Optimization with nonstationary, nonlinear monolithic fluid-structure interaction

TL;DR

This paper develops a gradient-based optimization framework for nonlinear, nonstationary fluid-structure interaction problems using a monolithic approach and adjoint methods, demonstrated through numerical benchmarks.

Contribution

It introduces a monolithic optimization approach for nonlinear, nonstationary FSI problems with adjoint-based gradients and demonstrates its effectiveness on benchmark tests.

Findings

Successful application to fluid-structure benchmarks

Effective gradient computation via adjoint methods

Robust Newton-based solution for nonlinear subproblems

Abstract

Within this work, we consider optimization settings for nonlinear, nonstationary fluid-structure interaction.
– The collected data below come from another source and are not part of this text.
(** * Alien Probe business scanner: the Flask backend

    A shallow embedding of [server/api_routes.py], [server/storage_flask.py]
    and the static routes of [server/flask_app.py], with the properties the
    specification states about them.

    Python values are dynamically typed, so the request body, the rows'
    columns and the JSON responses all live in one type [value].  Code that
    can raise runs in the error monad [res]; the route handlers catch every
    exception and answer 500, as their [try]/[except Exception] blocks do.
    The data store is the list of rows of the [ScanResult] table, threaded
    through the storage functions. *)

From Stdlib Require Import String Ascii List ZArith Lia Bool.
From Stdlib Require Import Sorting.Sorted Sorting.Permutation.
Import ListNotations.
Open Scope string_scope.
Open Scope Z_scope.

#[local] Set Warnings "-register-all,-notation-for-abbreviation".

(** ** Python values *)

Module Py.

(** The values [request.get_json()] can produce, which are also the values
    the handlers build.  A [dict] keeps its insertion order, so it is an
    association list with distinct keys.  [VInt] stands for JSON numbers. *)
Inductive value : Type :=
| VNone
| VBool (b : bool)
| VInt (z : Z)
| VStr (s : string)
| VList (l : list value)
| VDict (d : list (string * value)).

Definition dict := list (string * value).

(** The exceptions the modelled code can meet. *)
Inductive exn : Type :=
| TypeError
| AttributeError
| KeyError
| ValueError
| FileNotFoundError
| NotFound
| RuntimeError.

Inductive res (A : Type) : Type :=
| Ok (a : A)
| Raise (e : exn).
Arguments Ok {A} a.
Arguments Raise {A} e.

Definition bind {A B} (m : res A) (k : A -> res B) : res B :=
  match m with
  | Ok a => k a
  | Raise e => Raise e
  end.

(** [bool(v)]: the truth value Python's [if], [not] and [or] use. *)
Definition truthy (v : value) : bool :=
  match v with
  | VNone => false
  | VBool b => b
  | VInt z => negb (z =? 0)
  | VStr s => negb (String.eqb s "")
  | VList l => match l with [] => false | _ => true end
  | VDict d => match d with [] => false | _ => true end
  end.

(** [a or b] *)
Definition py_or (a b : value) : value := if truthy a then a else b.

(** *** Dictionaries *)

Fixpoint lookup (k : string) (d : dict) : option value :=
  match d with
  | [] => None
  | (k', v) :: d' => if String.eqb k k' then Some v else lookup k d'
  end.

(** [k in d] *)
Definition contains (k : string) (d : dict) : bool :=
  match lookup k d with Some _ => true | None => false end.

(** [d[k] = v]: an existing key keeps its position, a new one goes last. *)
Fixpoint set (k : string) (v : value) (d : dict) : dict :=
  match d with
  | [] => [(k, v)]
  | (k', v') :: d' =>
      if String.eqb k k' then (k, v) :: d' else (k', v') :: set k v d'
  end.

(** [d.update(u)] for a dict [u], whose entries are set from first to last. *)
Definition update (d u : dict) : dict :=
  fold_left (fun acc kv => set (fst kv) (snd kv) acc) u d.

(** [d.get(k, default)] where [d] is a dict. *)
Definition dget (d : dict) (k : string) (default : value) : value :=
  match lookup k d with Some v => v | None => default end.

(** [d.get(k, default)] on an arbitrary value: only a dict has [get]. *)
Definition get (d : value) (k : string) (default : value) : res value :=
  match d with
  | VDict d => Ok (dget d k default)
  | _ => Raise AttributeError
  end.

(** [d[k]] where [d] is a dict. *)
Definition getitem (d : dict) (k : string) : res value :=
  match lookup k d with
  | Some v => Ok v
  | None => Raise KeyError
  end.

(** [v[k]] for a string [k] on an arbitrary value. *)
Definition subscript (v : value) (k : string) : res value :=
  match v with
  | VDict d => getitem d k
  | _ => Raise TypeError
  end.
(** * Stratified random sampler: a shallow embedding of
      [stratifiedRandomSampler.py] and the properties of its specification.

    The script reads a CSV of recording events, drops the rows flagged with an
    error, turns the [StartDateTime] column into timestamps, and, for every
    device that has a long-enough recording in each of the 24 hours of the day,
    draws one row per hour at random.

    Modelling conventions.
    - A pandas data frame is a header (the column names) and a list of rows.
      The four columns the script names are typed fields of a row; the other
      columns are an opaque payload.  The row label (the frame's index) is a
      field too, because filtering and sampling keep it.
    - A nullable cell is an [option]: [None] is pandas' NaN / NaT.
      [Error] holds strings, [Duration] a rational number.  [read_csv] infers
      the dtype of a column, so a cell of [AudioMothCode] is a string, a
      number (when the device codes are numeric) or missing ([Cell]).
    - The dtype of the [StartDateTime] column is the type parameter of a row:
      [option string] after [read_csv], [option Timestamp] after
      [to_datetime].
    - Printing, the standard input, the random generator and file I/O are a
      state ([World]) threaded through a state-and-exception monad.  What the
      file system and [pandas.to_datetime] answer is read from an environment
      ([Env]). *)

From Stdlib Require Import String Ascii Bool Arith Lia.
From Stdlib Require Import ZArith QArith DecimalString List.
Import ListNotations.

Local Close Scope Q_scope.
Local Open Scope string_scope.
Local Open Scope list_scope.
Local Open Scope nat_scope.

(* ================================================================== *)
(** * Data model *)
(* ================================================================== *)

(** A parsed date and time; the sampler only looks at [hour]. *)
Record Timestamp := mkTimestamp {
  year : Z;
  month : nat;
  day : nat;
  hour : nat;
  minute : nat;
  second : nat
}.

(** A cell of the [AudioMothCode] column: missing (NaN), a string, or a
    number when [read_csv] found the column numeric. *)
Inductive Cell :=
| Missing
| Text (s : string)
| Number (z : Z).

(** One row of a frame whose [StartDateTime] column holds cells of type [T]. *)
Record Row (T : Type) := mkRow {
  Index : nat;
  AudioMothCode : Cell;
  Error : option string;
  Duration : option Q;
  StartDateTime : T;
  Payload : list (option string)
}.

Arguments mkRow {T}.
Arguments Index {T}.
Arguments AudioMothCode {T}.
Arguments Error {T}.
Arguments Duration {T}.
Arguments StartDateTime {T}.
Arguments Payload {T}.

Record DataFrame (T : Type) := mkFrame {
  columns : list string;
  rows : list (Row T)
}.

Arguments mkFrame {T}.
Arguments columns {T}.
Arguments rows {T}.

(** The frame as [read_csv] gives it, and the frame after [to_datetime]. *)
Definition RawFrame := DataFrame (option string).
Definition TimedFrame := DataFrame (option Timestamp).

(** Module-level constants of the script. *)
Definition MINIMUM_RECORD_DURATION : Q := 60%Q.
Definition AUDIOMOTH_ID_COL := "AudioMothCode".
Definition ERROR_COL := "Error".
Definition DURATION_COL := "Duration".
Definition RECORD_START_COL := "StartDateTime".

(* ================================================================== *)
(** * The pandas operations the script uses *)
(* ================================================================== *)

Module Pandas.

(** [df[mask]]: the rows where the mask is true, labels and order kept. *)
Definition select {T} (mask : Row T -> bool) (df : DataFrame T) : DataFrame T :=
  mkFrame (columns df) (filter mask (rows df)).

(** [series.isnull()] on one cell. *)
Definition isnull {A} (c : option A) : bool :=
  match c with
  | None => true
  | Some _ => false
  end.

(** [series == value] on one cell of the device column.  Two strings, or two
    numbers, are compared; a string never equals a number; a missing cell
    equals nothing, and nothing equals a missing value. *)
Definition eq_cell (c v : Cell) : bool :=
  match c, v with
  | Text s, Text t => String.eqb s t
  | Number a, Number b => Z.eqb a b
  | _, _ => false
  end.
The problem is formulated in a monolithic fashion using the arbitrary Lagrangian-Eulerian framework to set-up the fluid-structure forward problem. In the optimization approach, either optimal control or parameter estimation problems are treated. In the latter, the stiffness of the solid is estimated from given reference values. In the numerical solution, the optimization problem is solved with a gradient-based solution algorithm. The nonlinear subproblems of the FSI forward problem are solved with a Newton method including line search. Specifically, we will formally provide the backward-in-time running adjoint state used for gradient computations. Our algorithmic developments are demonstrated with some numerical examples as for instance extensions of the well-known fluid-structure benchmark settings and a flapping membrane test in a channel flow with elastic walls.